I am trying to come up with design for my network. Need your suggestions:

Two options:

N1: Two OpenBSD boxes, each connected to ISP, BGP configured with providers only. Both boxes connected to LAN, CARP configured between two boxes with virtual IP that will jump to another server if BGP link on active node goes down.

Servers in LAN (RedHat, Debian) have Virtual IP as default GW.

N2. Two OpenBSD boxes, each connected to ISP, BGP configured with providers and between routers. OSPF configured on both routers.

All servers in LAN have OSPF configured and route traffic according to it.
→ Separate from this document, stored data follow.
(* ===== verification/VolumeLife.v ===== *)
(** * The life of a volume in the control plane

    The controller service against a healthy API server with the operator at
    work behind it: creating a volume, creating it again, expanding it and
    deleting it.  Creation and deletion are carried over from [ControllerSpec]
    by refinement of machines, the expansion is run here, and the handlers
    compose. *)

From S2P Require Export ControllerSpec ExpandSpec Claims.
Local Open Scope go_scope.

Module VolumeLife.
Import Controller Store ControllerSpec.
Section life.
Context {L : ApiLib} {G : Globals} {N : CsiNames} (h : Host) (J : Claims.merging) (bound : string).

(** ** The control plane *)

(** What the operator makes of a claim: the volume has the size asked for. *)
Definition operated (c : CStorVolumeConfig) : CStorVolumeConfig :=
  cvc_set_StatusCapacity (cvc_Capacity c) (cvc_set_Phase bound c).

(** The server of [Store], which also takes merge patches; while a handler
    sleeps, the operator deals with the claim [name]. *)
Definition plane_permits (a : action) : Prop :=
  match a with
  | CvcPatch _ ns _ _ sub => ns = OpenEBSNamespace ∧ sub = []
  | JsonMarshalCvc _ | TwoWayMergePatch _ _ | Sleep _ => True
  | a => permits a
  end.
Definition plane_reacts (name : string) (s : store) (a : action) : result a → store → Prop :=
  match a with
  | CvcPatch _ _ n p _ => λ r s',
      match cvcs s !! n with
      | Some c => r.2 = None ∧ s' = set_cvcs <[n := Claims.merge J p c]> s
      | None => is_Some r.2 ∧ s' = s
      end
  | JsonMarshalCvc o => λ r s', s' = s ∧ r = inl (ExpandSpec.encode (Claims.json J) o)
  | TwoWayMergePatch x y => λ r s', s' = s ∧ r = inl (ExpandSpec.diff (Claims.json J) x y)
  | Sleep _ => λ _ s', s' = set_cvcs (alter operated name) s
  | a => reacts h s a
  end.
Definition plane (name : string) : machine store := {|
  guard := λ _, plane_permits;
  next := λ s a r s', sane h a r ∧ plane_reacts name s a r s'
|}.
Definition adm_reacts (s : up) (args : list string) (e : err) : up :=
  let ok := bool_decide (e = None) in
  if decide (args = dbUpdate "discovery.sendtargets.auth.authmethod" "CHAP")
  then Up (ok || dbauth s) (discovered s) (dfailed s) (nodeauth s) (loggedin s) (lfailed s) (present s)
  else if decide (args = discover)
  then Up (dbauth s) ok (negb ok) (nodeauth s) (loggedin s) (lfailed s) (present s)
  else if decide (args = nodeUpdate "node.session.auth.authmethod" "CHAP")
  then Up (dbauth s) (discovered s) (dfailed s) (ok || nodeauth s) (loggedin s) (lfailed s) (present s)
  else if decide (args = login)
  then Up (dbauth s) (discovered s) (dfailed s) (nodeauth s) ok (negb ok) (present s)
  else s.

Definition bringer : machine up := {|
  guard := λ s a, match a with
    | Exec cmd args => cmd = "iscsiadm" ∧ adm_permits s args
    | OsStat p => transport = "tcp" ∧ p = by_path transport ∧ going s
    | Glob p => transport ≠ "tcp" ∧ p = by_path transport ∧ going s
    | Sleep _ => going s
    | _ => False
    end;
  next := λ s a, match a return result a → up → Prop with
    | Exec _ args => λ r s', s' = adm_reacts s args r.2
    | OsStat p => λ r s', s' = set_present match r with None => Some p | Some _ => None end s
    | Glob _ => λ r s', r.1 ≠ Some [] ∧ s' = set_present (r.1 ≫= head) s
    | _ => λ _ s', s' = s
    end
|}.

Abbreviation wps := (wp (mspec bringer)).

Lemma set_present_none s : present s = None → set_present None s = s.
Proof. destruct s. simpl. by intros ->. Qed.

(** Waiting changes nothing but the knowledge of the device. *)
Lemma wp_wait n s Q :
  going s →
  (∀ p, Q (ORet (p, true)) (set_present (Some p) s)) →
  Q (ORet (by_path transport, false)) s →
  wps (waitForPathToExist (by_path transport) n transport) s Q.
Proof.
  intros Hp H1 H2. unfold waitForPathToExist, waitForPathToExistInternal. wp_bind. wp_bind.
  set (Q1 := then_ _ _ _). set (path := by_path transport) in *.
  assert (∀ p, Q1 (ORet (p, true)) (set_present (Some p) s)) as HQ1 by (intros p; apply H1).
  assert (Q1 (ORet (path, false)) s) as HQ2 by apply H2.
  clearbody Q1. clear H1 H2. induction n as [|n IH]; [apply HQ2|].
  assert (∀ e, wps (if negb (os_IsNotExist e) then mret (path, false)
      else match n with
           | 0 => mret (path, false)
           | S _ => _ ← sys (Sleep 1);
               waitLoop (λ p, sys (OsStat p)) (λ p, sys (Glob p)) n path transport
           end) s Q1) as Hmiss.
  { intros e. destruct (os_IsNotExist e); cbn [negb]; [|apply HQ2].
    destruct n as [|n]; [apply HQ2|]. wp_bind. split; [done|]. intros [] s2 ->. wp_ret tt. apply IH. }
  pose proof (set_present_none s (proj1 Hp)) as Hs.
  cbn [waitLoop]. wp_bind. case_bool_decide as Ht.
  - wp_bind. split; [done|]. intros e s1 ->. wp_ret e. wp_ret (path, e).
    destruct e as [e|]; [rewrite Hs; apply Hmiss|apply HQ1].
  - wp_bind. split; [done|]. intros [[[|p l]|] e] s1 [Hne ->]; [done|..].
    + wp_ret (Some (p :: l), e). wp_ret (p, None (A := error)). apply HQ1.
    + wp_ret (None (A := list string), e). wp_ret (path, Some (OsErr ENotExist "file does not exist")).
      cbn [fst mbind option_bind]. rewrite Hs. apply Hmiss.
Qed.

(** The secrets are set one by one; setting them forgets nothing. *)
Lemma wp_updateKeys keys cmd failure s Q :
  (∀ k x, guard bringer s (Exec "iscsiadm" (cmd k x))) →
  (∀ k x e, k ∈ keys → adm_reacts s (cmd k x) e = s) →
  (∀ e, Q (ORet e) s) → wps (updateKeys d keys cmd failure) s Q.
Proof.
  intros Hg Hr HQ. induction keys as [|k keys IH]; cbn [updateKeys]; [apply HQ|].
  assert (wps (updateKeys d keys cmd failure) s Q) as Hrest.
  { apply IH. intros k' x e Hk. apply Hr. by right. }
  cbv zeta. case_bool_decide; [|exact Hrest]. wp_bind. split; [apply Hg|].
  intros [o e] s1 Hs1. simpl in Hs1. rewrite Hr in Hs1 by left. subst s1. wp_ret (o, e).
  destruct e; [apply HQ|exact Hrest].
Qed.
Lemma keys_not_authmethod k :
  k ∈ chapSt ++ chapSess →
  k ≠ "discovery.sendtargets.auth.authmethod" ∧ k ≠ "node.session.auth.authmethod".
Proof. intros H. by repeat (apply elem_of_cons in H as [->|H]; [done|]); apply elem_of_nil in H. Qed.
I personally like second option, since it promise faster fail over. and if everything works as supposed to be more straightforward setup. But I do not know how well OSPF works on Linuxes.

Let me know.


Honestly... my true opinion on the subject is that you let router appliances do the routing... and let servers be servers. I.e. do not put OSPF/BGP on "servers" ... let the edge-routers handle BGP to route properly. If you're trying to cluster two (or more) servers using the same IP... you should look at the many clustering strategies on a shared IP. Having OSPF on the servers themselves will not guarantee a faster "fail-over" ... in fact... it may be even slower.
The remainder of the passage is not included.